Aristóteles, todavia, estabelece grande ruptura com Platão, seu professor. O tutor de Alexandre, o Grande, no livro III da Política, faz uma distinção de governos: refere-se à forma pela qual o governante age, para o interesse privado ou para o bem comum. Quando se governa para o bem comum, age-se segundo os princípios da justiça, logo, se pratica a verdadeira forma da política. Um governo norteado pelo interesse privado (egoísta, explorador) passou a ser tratado como uma forma devassa de exercício do poder. Assim, Aristóteles cunhou como degenerados/egoístas quem pratica a tirania (governo de um só), a oligarquia (poucos exercendo o poder) e, surpresa, a democracia. Sim, ao analisar a experiência histórica do homem e de sua natureza, o filósofo concluiu que há a latente necessidade de normas e instituições, nas quais seriam mediadas as relações humanas.

Quando há a sobreposição da vontade popular sobre tais controles, há, então, um governo democrático, uma ditadura da maioria. Aristóteles anteviu a soltura de Barrabás. "Quando os decretos da assembléia popular se sobrepõem às leis, tal situação é provocada pelos demagogos”. Em contrapartida, o filósofo também apontou que “efetivamente, o homem, quando perfeito, é o melhor dos animais, mas é também o pior de todos quando afastado da lei e da justiça, pois a injustiça é mais perniciosa quando armada, e o homem nasce dotado de armas para serem usadas pela inteligência e pelo talento, mas podem sê-lo em sentido inteiramente oposto. A justiça é a base da sociedade; sua aplicação assegura a ordem na comunidade social”.

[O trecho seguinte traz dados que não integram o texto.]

(* ===== verification/Rates.v ===== *)
(** * PHY rates ([esp-wifi-rates])

    The typed Wi-Fi rates the driver re-exports as [rates].  [usize] is 32 bits
    wide on every supported chip; sums and products wrap at that width, as in a
    build without overflow checks.  [None] is a panic: [unreachable!] and
    [assert_eq!]. *)

From S2P Require Import Prelude.

Notation "a +u b" := (u32 (a + b)) (at level 50, left associativity) : hal_scope.
Notation "a *u b" := (u32 (a * b)) (at level 40, left associativity) : hal_scope.
#[local] Open Scope hal_scope.

Definition KILO : Z := 1000.
Definition MEGA : Z := 1000000.
Definition GIGA : Z := 1000000000.

(** [a.div_ceil(b)]; the quotient and the incremented quotient never wrap. *)
Definition div_ceil (a b : Z) : Z := if 0 <? a mod b then a / b + 1 else a / b.

(** ** Data *)

Inductive Constellation := Bpsk | Qpsk | Qam16 | Qam64.

Definition coded_bits (c : Constellation) : Z :=
  match c with Bpsk => 1 | Qpsk => 2 | Qam16 => 4 | Qam64 => 6 end.

Record HrDsssRate := mkHrDsss { rate_index : Z; short_preamble : bool }.

Inductive OfdmRate := Mbits6 | Mbits9 | Mbits12 | Mbits18 | Mbits24 | Mbits36 | Mbits48 | Mbits54.

#[export] Instance OfdmRate_eq_dec : EqDecision OfdmRate.
Proof. solve_decision. Defined.

Definition ofdm_value (r : OfdmRate) : Z :=
  match r with
  | Mbits6 => 0x0b
  | Mbits9 => 0x0f
  | Mbits12 => 0x0a
  | Mbits18 => 0x0e
  | Mbits24 => 0x09
  | Mbits36 => 0x0d
  | Mbits48 => 0x08
  | Mbits54 => 0x0c
  end.

(** [RateDirection] and its two implementations. *)
Inductive Direction := Tx | Rx.

Definition MAX_HT_RATE (d : Direction) : Z := match d with Tx => 7 | Rx => 32 end.

Record HtRate (d : Direction) := mkHt { mcs_index : Z; short_gi : bool; cbw40 : bool }.
Arguments mkHt {d} _ _ _.
Arguments mcs_index {d} _.
Arguments short_gi {d} _.
Arguments cbw40 {d} _.

Inductive PhyRate (d : Direction) :=
| HrDsss (r : HrDsssRate)
| Ofdm (r : OfdmRate)
| Ht (r : HtRate d).
Arguments HrDsss {d} r.
Arguments Ofdm {d} r.
Arguments Ht {d} r.

Abbreviation TxPhyRate := (PhyRate Tx).
Abbreviation RxPhyRate := (PhyRate Rx).

Definition phy_default {d} : PhyRate d := Ofdm Mbits6.

Definition as_hardware_rate {d} (r : PhyRate d) : Z :=
  match r with
  | HrDsss h => u8 (rate_index h + 4 * bool_to_Z (short_preamble h))
  | Ofdm o => ofdm_value o
  | Ht h => u8 (0x10 + mcs_index h * (1 + bool_to_Z (short_gi h)))
  end.

(** The [Rate] trait. *)
Class Rate (A : Type) := {
  bandwidth : A -> Z;
  constellation : A -> option Constellation;
  symbol_interval : A -> Z;
  symbol_rate : A -> Z;
  data_rate : A -> option Z;
  airtime : A -> Z -> option Z
}.

(** The provided body of [Rate::symbol_rate]. *)
Definition default_symbol_rate (interval : Z) : Z := GIGA / interval.

(** ** HR/DSSS *)

Module HrDsssRate.

Definition new (rate_index : Z) (short_preamble : bool) : option HrDsssRate :=
  if (3 <? rate_index) || ((rate_index =? 0) && short_preamble) then None
  else Some (mkHrDsss rate_index short_preamble).

Definition set_rate (r : HrDsssRate) (index : Z) : HrDsssRate :=
  if ((index =? 0) && negb (short_preamble r)) && (index <=? 3)
  then mkHrDsss index (short_preamble r) else r.

Definition set_short_preamble (r : HrDsssRate) (short : bool) : HrDsssRate :=
  if negb (rate_index r =? 0) then mkHrDsss (rate_index r) short else r.

Definition is_cck (r : HrDsssRate) : bool := 2 <=? rate_index r.

Definition constellation (r : HrDsssRate) : Constellation :=
  if rate_index r mod 2 =? 0 then Bpsk else Qpsk.

Definition symbol_interval (r : HrDsssRate) : Z :=
  if is_cck r then KILO *u 8 / 11 else KILO.

Definition symbol_rate (r : HrDsssRate) : Z :=
  if is_cck r then 11 *u MEGA / 8 else MEGA.

Definition data_rate (r : HrDsssRate) : option Z :=
  match rate_index r with
  | 0 => Some MEGA
  | 1 => Some (2 *u MEGA)
  | 2 => Some (11 *u MEGA / 2)
  | 3 => Some (11 *u MEGA)
  | _ => None
  end.

Definition airtime (r : HrDsssRate) (ppdu_length : Z) : option Z :=
  let preamble_duration := (if short_preamble r then 96 else 192) *u KILO in
  let data_bits := ppdu_length *u 8 in
  data_duration ← match rate_index r with
    | 0 => Some (data_bits *u KILO)
    | 1 => Some (data_bits *u KILO / 2)
    | 2 => Some (data_bits *u KILO / 11)
    | 3 => Some (data_bits *u KILO / 22)
    | _ => None
    end;
  Some (preamble_duration +u data_duration).

End HrDsssRate.

#[export] Instance HrDsssRate_Rate : Rate HrDsssRate := {|
  bandwidth _ := 22 *u MEGA;
  constellation r := Some (HrDsssRate.constellation r);
  symbol_interval := HrDsssRate.symbol_interval;
  symbol_rate := HrDsssRate.symbol_rate;
  data_rate := HrDsssRate.data_rate;
  airtime := HrDsssRate.airtime
|}.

Preto no branco, o pensador concebeu aquilo que, centenas de anos depois, foi chamado de Rule of Law, ou seja, o governo das leis e instituições. Alicerçado no conceito platônico, Aristóteles apregoava que uma sociedade justa teria de ser pensada e estruturada por um grupo de indivíduos especiais, dedicados à filosofia, mas com o norte de fundar instituições e normativas que impedissem qualquer aspiração tirânica.

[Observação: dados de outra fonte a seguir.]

(* ===== verification/Ht20.v ===== *)
(** * HT20 register encodings of the C3 and S3 ([ht20.rs])

    [None] is the failed [assert!] of the source. *)

From S2P Require Import Prelude.

Definition ht_rate (mcs : Z) (short_gi : bool) : option Z :=
  if mcs <? 8 then Some (u8 (0x10 + mcs + 8 * bool_to_Z short_gi)) else None.

Definition ht_sig (mcs : Z) (short_gi : bool) (length : Z) : option Z :=
  if mcs <? 8 then
    Some (Z.lor (Z.lor (Z.lor mcs (u32 (Z.shiftl (Z.land (u32 length) 0xffff) 8))) 0x07000000)
                (u32 (Z.shiftl (bool_to_Z short_gi) 31)))
  else None.

Definition tx_misc (current response_rate : Z) (interface : nat) : option Z :=
  if (interface <? 4)%nat then
    Some (Z.lor (Z.lor (Z.lor
            (Z.land current (u32 (Z.lnot (Z.lor (Z.shiftl 0xff 6) (Z.shiftl 0x3 28)))))
            (Z.shiftl 1 5))
            (u32 (Z.shiftl response_rate 6)))
            (u32 (Z.shiftl (Z.of_nat interface) 28)))
  else None.

(** A bit field of a word. *)
Definition field (lo width w : Z) : Z := Z.land (Z.shiftr w lo) (Z.ones width).

Lemma field_testbit lo width w i : 0 <= lo -> 0 <= width -> 0 <= i ->
  Z.testbit (field lo width w) i = (i <? width) && Z.testbit w (i + lo).
Proof.
  intros. unfold field. rewrite Z.land_spec, Z.shiftr_spec, Z.testbit_ones_nonneg by lia.
  apply andb_comm.
Qed.

Lemma field_range lo w x : 0 <= w -> in_width w (field lo w x).
Proof.
  intros. unfold field. rewrite Z.land_ones by lia. apply Z.mod_pos_bound. lia.
Qed.

#[export] Hint Rewrite field_testbit using lia : hal_bits.

(** Bits above the width of a hypothesis are clear. *)
Ltac bit_high :=
  repeat match goal with
  | H : in_width ?w ?a |- context [Z.testbit ?a ?i] =>
      rewrite (testbit_high w a i H) by lia
  end.

Ltac field_ext w :=
  apply (width_bits_ext w); [lia|first [apply field_range; lia|apply wrap_range; lia|assumption]
    |first [assumption|apply field_range; lia|apply wrap_range; lia]|];
  let i := fresh "i" in let Hi := fresh in intros i Hi; bit_cases i w; bit_solve; bit_high; try btauto; try done.

Lemma bool_to_Z_testbit b i : 0 <= i -> Z.testbit (bool_to_Z b) i = (i =? 0) && b.
Proof.
  intros. destruct b; cbn [bool_to_Z]; [|by rewrite Z.bits_0, andb_false_r].
  destruct (Z.eqb_spec i 0) as [->|]; [done|].
  change 1 with (2 ^ 0). by rewrite Z.pow2_bits_false by lia.
Qed.

#[export] Hint Rewrite bool_to_Z_testbit using lia : hal_bits.

(** The C3/S3 HT rate codes are a bijection between MCS 0..7 with either
    guard interval and the codes 16..31: [ht_rate] panics exactly on an MCS
    above 7, is injective, and its range is [16 .. 31]. *)
Theorem ht_rate_bijective :
  (forall mcs g, 0 <= mcs -> ht_rate mcs g = None <-> 8 <= mcs) /\
  (forall m1 g1 m2 g2 r, 0 <= m1 -> 0 <= m2 ->
     ht_rate m1 g1 = Some r -> ht_rate m2 g2 = Some r -> m1 = m2 /\ g1 = g2) /\
  (forall r, 16 <= r <= 31 <-> exists mcs g, 0 <= mcs /\ ht_rate mcs g = Some r).
Proof.
  unfold ht_rate. split_and!.
  - intros mcs g Hm. destruct (Z.ltb_spec mcs 8); split; try done; lia.
  - intros m1 g1 m2 g2 r H1 H2. destruct (Z.ltb_spec m1 8), (Z.ltb_spec m2 8); try done.
    rewrite !wrap_small by (destruct g1, g2; cbn; width).
    destruct g1, g2; cbn; intros E1 E2; inv_some; split; (lia || done).
  - intros r. split.
    + intros Hr. destruct (Z.ltb_spec r 24).
      * exists (r - 16), false. split; [lia|]. rewrite (proj2 (Z.ltb_lt _ _)) by lia.
        cbn. f_equal. rewrite wrap_small by width. lia.
      * exists (r - 24), true. split; [lia|]. rewrite (proj2 (Z.ltb_lt _ _)) by lia.
        cbn. f_equal. rewrite wrap_small by width. lia.
    + intros (m & g & Hm & E). destruct (Z.ltb_spec m 8); [|done].
      inv_some. rewrite wrap_small; destruct g; cbn; width.
Qed.

Lemma ht_sig_spec mcs g len s : 0 <= mcs -> 0 <= len -> ht_sig mcs g len = Some s ->
  field 0 3 s = mcs /\ field 8 16 s = u16 len /\ field 24 3 s = 7 /\
  Z.testbit s 31 = g /\ (forall i, i ∈ [3; 4; 5; 6; 7; 27; 28; 29; 30] -> Z.testbit s i = false).
Proof.
  intros Hm Hl. unfold ht_sig. destruct (Z.ltb_spec mcs 8) as [Hm8|]; [|done]. intros [= <-].
  assert (in_width 3 mcs) as W by (unfold in_width; lia).
  split_and!.
  - field_ext 3.
  - field_ext 16.
  - apply (width_bits_ext 3); [lia|apply field_range; lia|width|].
    intros i Hi. bit_cases i 3; bit_solve; bit_high; done.
  - bit_solve. bit_high. done.
  - intros i Hi. enum_in Hi; bit_solve; bit_high; done.
Qed.

Lemma tx_misc_spec current rate interface w :
  is_u32 current -> is_u8 rate -> tx_misc current rate interface = Some w ->
  field 6 8 w = rate /\ field 28 2 w = Z.of_nat interface /\ Z.testbit w 5 = true /\
  (forall i, 0 <= i < 32 -> i <> 5 -> ~ 6 <= i < 14 -> ~ 28 <= i < 30 ->
     Z.testbit w i = Z.testbit current i).
Proof.
  intros Hc Hr. unfold tx_misc. destruct (Nat.ltb_spec interface 4) as [Hi4|]; [|done]. intros [= <-].
  assert (in_width 2 (Z.of_nat interface)) as W by (unfold in_width; lia).
  set (iface := Z.of_nat interface) in *.
  split_and!.
  - field_ext 8.
  - field_ext 2.
  - bit_solve. bit_high. done.
  - intros i Hi H1 H2 H3. bit_cases i 32; try lia; bit_solve; bit_high; btauto.
Qed.

(** The two C3/S3 register images are read back field by field.  [ht_sig]
    holds the MCS in bits 0..2, the length modulo 2^16 in bits 8..23, the
    constant 7 in bits 24..26 and the short guard interval only in bit 31, all
    other bits clear; [tx_misc] replaces the response rate and the interface,
    sets bit 5 and leaves every other bit of the slot register as it was. *)
Theorem slot_words_read_back :
  (forall mcs g len s, 0 <= mcs -> 0 <= len -> ht_sig mcs g len = Some s ->
     field 0 3 s = mcs /\ field 8 16 s = u16 len /\ field 24 3 s = 7 /\
     Z.testbit s 31 = g /\ (forall i, i ∈ [3; 4; 5; 6; 7; 27; 28; 29; 30] -> Z.testbit s i = false)) /\
  (forall current rate interface w, is_u32 current -> is_u8 rate ->
     tx_misc current rate interface = Some w ->
     field 6 8 w = rate /\ field 28 2 w = Z.of_nat interface /\ Z.testbit w 5 = true /\
     (forall i, 0 <= i < 32 -> i <> 5 -> ~ 6 <= i < 14 -> ~ 28 <= i < 30 ->
        Z.testbit w i = Z.testbit current i)).
Proof. split; [apply ht_sig_spec|apply tx_misc_spec]. Qed.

Como? Pesos e contrapesos. Um poder vigia o outro. A res publica (coisa pública) romana foi concebida sob tal arcabouço de ideais. O sistema de dois cônsules mostra isso. Não obstante, há uma perspectiva angular nessa concepção: impedir o domínio da maioria, mesmo no sistema eleitoral. A ditadura dos 50,01%. E, claro, há o mais espúrio fenômeno democrático, o populismo.

Por conseguinte, democracia e república não coexistem, são paradoxais, excludentes. Sim, são séculos e séculos de construções equivocadas, desinformação, oportunismo e falsos intelectuais. Mesmo Montesquieu, criador da tripartição dos poderes, não compreendeu tão bem tal distinção, até pelo contexto despótico pelo qual passava a Europa moderna.

Provavelmente, a compreensão plena da temática e sua aplicação mais eficaz tenha ocorrido na fundação dos Estados Unidos da América, a única nação do mundo que permanece intocado por tiranos e ditaduras. Benjamin Franklin, um dos pais fundadores americanos, afirmou certa vez que “democracia são dois lobos e uma ovelha decidindo o que comer no jantar”. Walter Williams, famoso economista americano, ressaltou que “em uma democracia, a maioria manda seja diretamente, seja através de seus representantes eleitos. A lei é qualquer coisa que o governo determine que seja. Direitos podem ser dados ou tomados”. Democracia e tirania podem, sim, caminhar juntas.

Marcos Paulo Candeloro é cientista político e historiador.